2. Eine analytische Vorbemerkung: Notwendiger Anteil und Überformung
Bevor wir in die drei Sphären eintreten, ist eine Unterscheidung einzuführen, die die Sittlichkeitsanalyse vor einer dauerhaft drohenden Schieflage bewahrt.
Jede sittliche Institution hat einen notwendigen Anteil — etwas, das wirklich seinem Zweck dient, ohne das die Institution nicht wäre, was sie ist — und eine Überformung, die sich an diesen notwendigen Anteil anlagert und das System in seiner faktischen Gestalt mitträgt, ohne dem ursprünglichen Zweck noch zu dienen. Eine Bürokratie, die Akten führt, weil sonst Wissen verloren ginge, ist im notwendigen Anteil nötig; dieselbe Bürokratie, die Akten führt, weil ihre Existenz davon abhängt, ist Überformung. Beides ist real, beides verschränkt sich, und es ist methodisch entscheidend, beides nicht zu verwechseln.
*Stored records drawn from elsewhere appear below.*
(* ===== verification/VerbsSend.v ===== *)
(** * Sending: frames, messages and remote writes (pkg/rdma/verbs_linux_cgo.go)

    A message up to a frame travels as SEND frames staged in the send ring; a larger
    one, or one addressed to an offset of the peer's window, as RDMA WRITEs followed
    by a notification frame once every write has completed. *)

From S2P Require Import Prelude VerbsConfig VerbsConn VerbsRing.

(** A C pointer to caller memory, with the bytes it points at. *)
Record cptr := { p_addr : Z; p_bytes : list byte }.

Definition ptr_add (p : cptr) (off : Z) : cptr :=
  {| p_addr := p_addr p + off; p_bytes := drop (Z.to_nat off) (p_bytes p) |}.

(** The first [n] bytes at [p]. *)
Definition ptr_read (p : cptr) (n : Z) : list byte := take (Z.to_nat n) (p_bytes p).

(** [memcpy(buf, data, len)]: the rest of the buffer stays. *)
Definition memcpy (old data : list byte) : list byte := data ++ drop (length data) old.

Section send.
Context {W : Type} `{!Host W}.
#[local] Abbreviation C := (M W conn Z).

Definition staging_read (c : conn) (slot n : Z) : list byte :=
  take (Z.to_nat n) (default [] (send_buf c !! slot)).

Definition stage (slot : Z) (data : list byte) : C unit :=
  modify (fun c => set_send_buf c (<[slot := memcpy (default [] (send_buf c !! slot)) data]>
                                     (send_buf c))).

(** Post a request under the next id and count it. *)
Definition post_wr (mk : conn -> send_wr) : C unit :=
  let! c := get in
  host_rc (ibv_post_send (mk c));;
  modify (fun c => set_tx_prod c (u32 (tx_prod c + 1))).
(* ===== verification/VerbsSafe.v ===== *)
(** * What the send path guarantees

    The theorems about VerbsSend.v: the ring's accounting over any sequence of
    calls, the staged data of requests in flight, the frames and writes a message
    becomes, and the peer memory a remote write leaves. *)

From S2P Require Import Prelude VerbsConfig VerbsConn VerbsRing VerbsSend VerbsSim.

(** ** Sequences of calls *)

Inductive send_call :=
| CallSend (p : cptr) (timeout_ms : Z)
| CallRW (p : cptr) (timeout_ms : Z)
| CallRWAt (p : cptr) (remote_offset timeout_ms : Z).

Definition call_ptr (x : send_call) : cptr :=
  match x with CallSend p _ | CallRW p _ | CallRWAt p _ _ => p end.

(** The Go wrappers pass the payload with its length as a uint32. *)
Definition run_call {W} `{!Host W} (x : send_call) : M W conn Z unit :=
  let total := u32 (blen (p_bytes (call_ptr x))) in
  match x with
  | CallSend p ms => go_rdma_send_message (Some p) total ms
  | CallRW p ms => go_rdma_send_message_rw (Some p) total ms
  | CallRWAt p off ms => go_rdma_send_message_rw_at (Some p) total off ms
  end.

(** One call after another, whatever each of them returns. *)
Fixpoint run_calls {W} `{!Host W} (l : list send_call) : M W conn Z unit :=
  match l with
  | [] => ret tt
  | x :: l' => let! _ := catch (run_call x) in run_calls l'
  end.

Section safe.
Context {W : Type} `{!Host W, !HostGhost W, !HostLaws W}.
Implicit Types (c : conn) (w : W).
#[local] Abbreviation C := (M W conn Z).

(** A connection as it is created, on a device that has posted nothing. *)
Definition fresh (c : conn) (w : W) : Prop :=
  0 < send_depth (cfg c) < 2 ^ 31 /\ 0 <= frame_cap (cfg c) /\
  tx_prod c = 0 /\ send_completed c = 0 /\ trace w = [].

Lemma fresh_ring c w : fresh c w -> ring_inv c w.
Proof.
  intros (Hd & _ & Hp & Hc & HT).
  split; unfold n_posted, n_done; rewrite ?HT; simpl; try done; try lia.
Qed.

Lemma run_call_spec x c w :
  ring_inv c w -> 0 <= frame_cap (cfg c) -> blen (p_bytes (call_ptr x)) < 2 ^ 32 ->
  wp (run_call x : C unit) (sends (fun _ _ _ => True) c w) c w.
Proof.
  intros HI Hcap Hlt. unfold run_call. pose proof (blen_nonneg (p_bytes (call_ptr x))).
  rewrite u32_id by lia.
  assert (Hw : forall P (m : C unit), wp m (sends P c w) c w ->
                                 wp m (sends (fun _ _ _ => True) c w) c w).
  { intros P m Hm. eapply wp_mono; [exact Hm|]. intros ???. intros HS. by eapply sends_weaken. }
  destruct (decide (blen (p_bytes (call_ptr x)) = 0)) as [H0|Hne].
  - destruct x; simpl in *; rewrite H0;
      apply wp_open_sends; try done; apply wp_ret; by apply sends_stop.
  - destruct x as [p ms|p ms|p off ms]; simpl in *; eapply Hw;
      [apply send_message_spec|apply send_message_rw_spec|apply send_message_rw_at_spec]; done || lia.
Qed.

Lemma run_calls_spec l c w :
  ring_inv c w -> 0 <= frame_cap (cfg c) -> Forall (fun x => blen (p_bytes (call_ptr x)) < 2 ^ 32) l ->
  wp (run_calls l : C unit) (fun o c' w' => ring_inv c' w' /\ o <> Diverged /\ cfg c' = cfg c) c w.
Proof.
  intros HI Hcap HF. revert c w HI Hcap. induction HF as [|x l Hx HF IH]; intros c w HI Hcap; simpl.
  { by apply wp_ret. }
  apply wp_bind, wp_catch. eapply wp_mono; [by apply run_call_spec|].
  intros o c1 w1 (HI1 & HD & wrs & HS & _). pose proof (sent_cfg _ _ _ _ _ HS) as Hcfg.
  destruct o as [[]|e| |]; cbn [seq_post]; try done.
  all: (eapply wp_mono; [apply IH; rewrite ?Hcfg; done|]); intros ? c' ? (? & ? & Hc');
    rewrite Hcfg in Hc'; done.
Qed.

(** C11: Over any sequence of send calls on a fresh connection, whatever each returns, no call loops forever, the two wrapping counters differ by exactly the requests in flight, there are never more of them than the queue's depth, every request carries its number modulo 2^32, and a full ring always holds a signaled request, so that the wait for a slot can be answered. *)
Theorem send_ring_accounting l c w :
  fresh c w -> Forall (fun x => blen (p_bytes (call_ptr x)) < 2 ^ 32) l ->
  wp (run_calls l : C unit)
     (fun o c' w' =>
        o <> Diverged /\
        u32 (tx_prod c' - send_completed c') = n_posted w' - n_done w' /\
        0 <= n_posted w' - n_done w' <= send_depth (cfg c) /\
        (forall i wr, posted (trace w') !! i = Some wr -> wr_id wr = u32 (Z.of_nat i)) /\
        (n_posted w' - n_done w' = send_depth (cfg c) ->
           exists i wr, (completed (trace w') <= i)%nat /\ posted (trace w') !! i = Some wr /\
                        wr_signaled wr = true)) c w.
Proof.
  intros HF Hl. eapply wp_mono; [apply run_calls_spec; [by apply fresh_ring|apply HF|done]|].
  intros o c' w' (HI & HD & Hcfg). rewrite <- Hcfg. split; [done|].
  rewrite (ring_outstanding c' w' HI). destruct HI. split_and!; auto; lia.
Qed.

(** C12: When the queue depth divides 2^32 (the default 64 does), no send call ever overwrites the staging slot of a request that is still in flight: every staged request posted and not known complete finds in its slot exactly the bytes it was posted with. *)
Theorem staged_data_is_stable l c w :
  fresh c w -> (send_depth (cfg c) | 2 ^ 32) ->
  Forall (fun x => blen (p_bytes (call_ptr x)) < 2 ^ 32) l ->
  wp (run_calls l : C unit)
     (fun _ c' w' => forall i wr k,
        (completed (trace w') <= i)%nat -> posted (trace w') !! i = Some wr ->
        wr_sge wr = SgeStaging k ->
        take (length (wr_data wr)) (default [] (send_buf c' !! k)) = wr_data wr) c w.
Proof.
  intros HF Hd Hl. eapply wp_mono; [apply run_calls_spec; [by apply fresh_ring|apply HF|done]|].
  intros o c' w' (HI & _ & Hcfg) i wr k Hi Hwr Hk. rewrite <- Hcfg in Hd.
  by apply (ri_staged c' w' HI Hd i wr k).
Qed.

(** The frames of a message, put together again. *)
Lemma frames_of_concat cap wrs data :
  0 <= cap -> frames_of cap wrs data ->
  concat (wr_data <$> wrs) = data /\
  Forall (fun wr => wr_opcode wr = IBV_WR_SEND /\ 0 < blen (wr_data wr) <= cap) wrs /\
  (exists wr, last wrs = Some wr /\ wr_signaled wr = true) /\
  Forall (fun wr => sge_owned (wr_sge wr) = true) wrs.
Proof.
  intros Hcap. revert data. induction wrs as [|wr wrs IH]; intros data; [done|].
  destruct wrs as [|wr' wrs]; cbn [frames_of].
  - intros (Hop & Hown & <- & Hlen & Hsig). simpl. rewrite app_nil_r. split_and!; try done.
    + by apply list.Forall_singleton.
    + by eexists.
    + by apply list.Forall_singleton.
  - intros (Hop & Hown & Hd & Hlen & Hrest). destruct (IH _ Hrest) as (Hc & HF & Hlast & Hall).
    split_and!.
    + rewrite fmap_cons. cbn [concat]. rewrite Hc, Hd. apply take_drop.
    + constructor; [|done]. split; [done|]. rewrite Hd, blen_take by lia.
      destruct (decide (cap = 0)) as [->|]; [|lia].
      exfalso. clear -Hrest HF Hc. inversion HF as [|?? [_ Hx] _]. lia.
    + destruct Hlast as (x & Hx & Hs). exists x. by rewrite last_cons_cons.
    + by constructor.
Qed.

(** A message sent with SEND frames reaches the queue whole and in order: the requests posted by a successful call are SEND frames of at most a frame's capacity each whose data, put end to end, is the message, the last of them signaled, and nothing else is posted; the call changes only the send side of the connection. *)
Theorem send_message_frames p total ms c w :
  ring_inv c w -> 0 <= frame_cap (cfg c) -> 0 < total < 2 ^ 32 -> total <= blen (p_bytes p) ->
  wp (go_rdma_send_message (Some p) total ms : C unit)
     (fun o c' w' => o = Ret tt ->
        exists wrs, sent c w wrs c' w' /\
          concat (wr_data <$> wrs) = take (Z.to_nat total) (p_bytes p) /\
          Forall (fun wr => wr_opcode wr = IBV_WR_SEND /\ 0 < blen (wr_data wr) <= frame_cap (cfg c)) wrs /\
          (exists wr, last wrs = Some wr /\ wr_signaled wr = true)) c w.
Proof.
  intros HI Hcap Ht Hp. eapply wp_mono; [by apply send_message_spec|].
  intros o c' w' (_ & _ & wrs & HS & HP) Ho. exists wrs. split; [done|].
  destruct (frames_of_concat (frame_cap (cfg c)) wrs (ptr_read p total)) as (?&?&?&_); auto.
Qed.
End safe.

(** ** The peer's memory *)

(** The effect of one RDMA WRITE on the window that starts at address [base]. *)
Definition write_remote (base : Z) (m : list byte) (wr : send_wr) : list byte :=
  splice (Z.to_nat (wr_remote_addr wr - base)) (wr_data wr) m.
(** C39: SendMessage of a payload of less than 2^32 bytes that exceeds the frame, the
    cutover (the inline threshold being within a frame) and the peer's slot falls back to
    the SEND path, and a success means it was cut: the queue has received at least two
    SEND frames and no notification, which carry the payload's bytes in their order; since
    every frame is received as a message of its own, the receiver never sees the payload
    as one message. *)
Theorem oversized_message_is_split p s c w :
  cc s = Some c -> v_ready s = true -> ring_inv c w -> 0 < frame_cap (cfg c) ->
  v_framePayloadSize s = frame_cap (cfg c) -> v_inlineThreshold s <= frame_cap (cfg c) ->
  frame_cap (cfg c) < blen (p_bytes p) < 2 ^ 32 -> peer_rw_cap c < blen (p_bytes p) ->
  wp (SendMessage p : G unit)
     (on_value (fun _ _ w' => exists wrs,
        posted (trace w') = posted (trace w) ++ wrs /\ (2 <= length wrs)%nat /\
        Forall (fun wr => wr_opcode wr = IBV_WR_SEND) wrs /\
        concat (wr_data <$> wrs) = p_bytes p)) s w.
Proof.
  intros Hcc Hrdy HI Hcap Hfp Hin Hn Hpc. unfold SendMessage.
  apply wp_value_check_ctx. intros w1 F1. unfold check_closed.
  apply wp_bind, wp_bind, wp_get. cbn [seq_post]. rewrite Hcc. apply wp_ret. cbn [seq_post].
  unfold ensureReady. apply wp_bind, wp_bind, wp_get. cbn [seq_post]. rewrite Hrdy.
  apply wp_ret. cbn [seq_post]. apply wp_value_timeout. intros ms w2 F2.
  pose proof (frame_trans _ _ _ F1 F2) as F. apply wp_bind, wp_get. cbn [seq_post].
  replace (v_inlineThreshold s <? v_framePayloadSize s) with
    (v_inlineThreshold s <? frame_cap (cfg c)) by (by rewrite Hfp).
  replace ((if v_inlineThreshold s <? frame_cap (cfg c) then v_framePayloadSize s
            else v_inlineThreshold s) <? blen (p_bytes p)) with true
    by (symmetry; case_match; bool_facts; apply Z.ltb_lt; lia).
  unfold payload_ptr. replace (0 <? blen (p_bytes p)) with true by (symmetry; apply Z.ltb_lt; lia).
  rewrite u32_id by lia. apply wp_bind. eapply wp_call; [done|].
  eapply wp_mono; [apply rw_too_large; lia|]. intros o c2 w3 ([e ->] & -> & ->). cbn [seq_post].
  case_match; [|unfold rc_error; case_match; [|by apply wp_fail];
                apply wp_bind, wp_host; intros [x|] w4 E4; cbn [seq_post]; by apply wp_fail].
  apply wp_bind. eapply wp_call; [done|].
  assert (HI2 : ring_inv c w2) by (eapply ring_inv_frame; try done; apply F).
  eapply wp_mono; [apply send_message_spec; done || lia|].
  intros o c2 w3 (_ & _ & wrs & HS & HP). destruct o as [[]|e2| |]; cbn [seq_post]; try done.
  2: { unfold of_rc, rc_error. case_match; [|by apply wp_fail].
       apply wp_bind, wp_host; intros [x|] w4 E4; cbn [seq_post]; by apply wp_fail. }
  unfold of_rc. apply wp_ret. cbn [on_value]. specialize (HP eq_refl).
  unfold ptr_read in HP. rewrite firstn_all2 in HP by (unfold blen; lia).
  exists wrs. split; [rewrite (proj1 HS); by destruct F as [-> _]|].
  destruct (frames_of_concat (frame_cap (cfg c)) wrs (p_bytes p)) as (Hcat & HF & _); [lia|done|].
  split_and!; [|by eapply Forall_impl; [exact HF|intros x [? _]]|done].
  destruct wrs as [|x [|y wrs]]; [done| |simpl; lia].
  destruct HP as (_ & _ & _ & Hlen & _). lia.
Qed.
End go_send.
Lemma serving_destroy {T} n ks ks' base k (Q : outcome Z unit -> T -> WH -> Prop) s w h :
  serving n ks base h -> k ∈ ks -> (forall k', k' ∈ ks' <-> k' ∈ ks /\ k' <> k) ->
  (forall w' h', serving n ks' base h' -> Q (Ret tt) s (w', h')) ->
  wp (destroy (n, k)) Q s (w, h).
Proof.
  intros (Hf & Hn & Hl) Hk Hks HQ. apply wp_destroy. intros w'. apply HQ. split_and!; [|done|].
  - simpl. rewrite Hf. rewrite bool_decide_eq_false_2; [done|]. intros Hno. apply Hno, Hl. auto.
  - intros [m k']. simpl. rewrite elem_of_difference, elem_of_singleton, Hl, Hks. simpl. split.
    + intros [[Hb|[-> Hin]] Hne]; [by left|right]. split_and!; [done|done|congruence].
    + intros [Hb|(-> & Hin & Hne)]; [|split; [auto|congruence]].
      split; [by left|]. intros [= -> ->]. by apply (Hn k).
Qed.

Lemma serving_none n base h : serving n [] base h -> live h = base /\ fault h = false.
Proof.
  intros (Hf & _ & Hl). split; [|done]. apply set_eq. intros r. rewrite Hl. split; [|auto].
  intros [?|[_ ?%elem_of_nil]]; done.
Qed.

(** Destroying all of it, and going on. *)
Lemma serving_drop {T A} n ks ks' base (m : M WH T Z A) (Q : outcome Z A -> T -> WH -> Prop) s w h :
  serving n ks base h -> NoDup ks' -> (forall k, k ∈ ks <-> k ∈ ks') ->
  (forall w' h', live h' = base /\ fault h' = false -> wp m Q s (w', h')) ->
  wp (fold_right (fun k m => (destroy (n, k);; m)) (ret tt) ks';; m) Q s (w, h).
Proof.
  intros HS HN Hks HQ. apply wp_bind. revert ks w h HS Hks.
  induction HN as [|k ks' Hk HN IH]; intros ks w h HS Hks; cbn [fold_right].
  - apply wp_ret. cbn [seq_post]. apply HQ. destruct ks as [|k ks]; [by apply (serving_none n)|].
    destruct (Hks k) as [Hin _]. apply elem_of_nil in Hin; [done|by left].
  - apply wp_bind, (serving_destroy n ks ks' base k); [done|apply Hks; by left| |].
    { intros k'. rewrite Hks, elem_of_cons. split; [|tauto]. intros Hin.
      split; [by right|]. by intros ->. }
    intros w' h' HS'. cbn [seq_post]. by apply (IH ks').
Qed.

(** Errno, as the code of a failure. *)
Lemma wp_errno_fails {T A} d (Q : outcome Z A -> T -> WH -> Prop) s w h :
  (forall e, Q (Fail e) s (w, h)) ->
  wp (let! e := peek (fun x : WH => errno x.1) in fail (errno_or e d)) Q s (w, h).
Proof. intros HQ. apply wp_bind, wp_peek. cbn [seq_post]. apply wp_fail, HQ. Qed.

(** One call: when it fails, all is released and its code is returned. *)
Lemma wp_listen_step {T A} op n ks ks' base d (m : unit -> M WH T Z A) (Q : outcome Z A -> T -> WH -> Prop) s w h :
  serving n ks base h -> NoDup ks' -> (forall k, k ∈ ks <-> k ∈ ks') ->
  (forall e x, live x.2 = base /\ fault x.2 = false -> Q (Fail e) s x) ->
  (forall w', wp (m tt) Q s (w', h)) ->
  wp (bind (let! ok := host (on_fst (cm_call op)) in
            if ok then ret tt
            else fold_right (fun k m => (destroy (n, k);; m)) (ret tt) ks';;
                 let! e := peek (fun x : WH => errno x.1) in fail (errno_or e d)) m) Q s (w, h).
Proof.
  intros HS HN Hks Hfail Hm. apply wp_bind, wp_bind, wp_on_fst. intros [|] w'; cbn [seq_post].
  - apply wp_ret, Hm.
  - apply (serving_drop n ks ks' base); [done..|]. intros w2 h2 H2. apply wp_errno_fails.
    intros e. cbn [seq_post]. by apply Hfail.
Qed.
Wer das Ganze einer Institution für notwendig hält, idealisiert; wer es für Überformung hält, denunziert.
Diese Unterscheidung ist die konkrete Anwendung der teleologischen Frage nach Mittel und Zweck auf die Institution. Sie wird besonders dort wichtig, wo die bürgerliche Gesellschaft etwas hervorbringt, was sie als notwendig ausgibt, während es Überformung ihrer eigenen Reproduktion ist.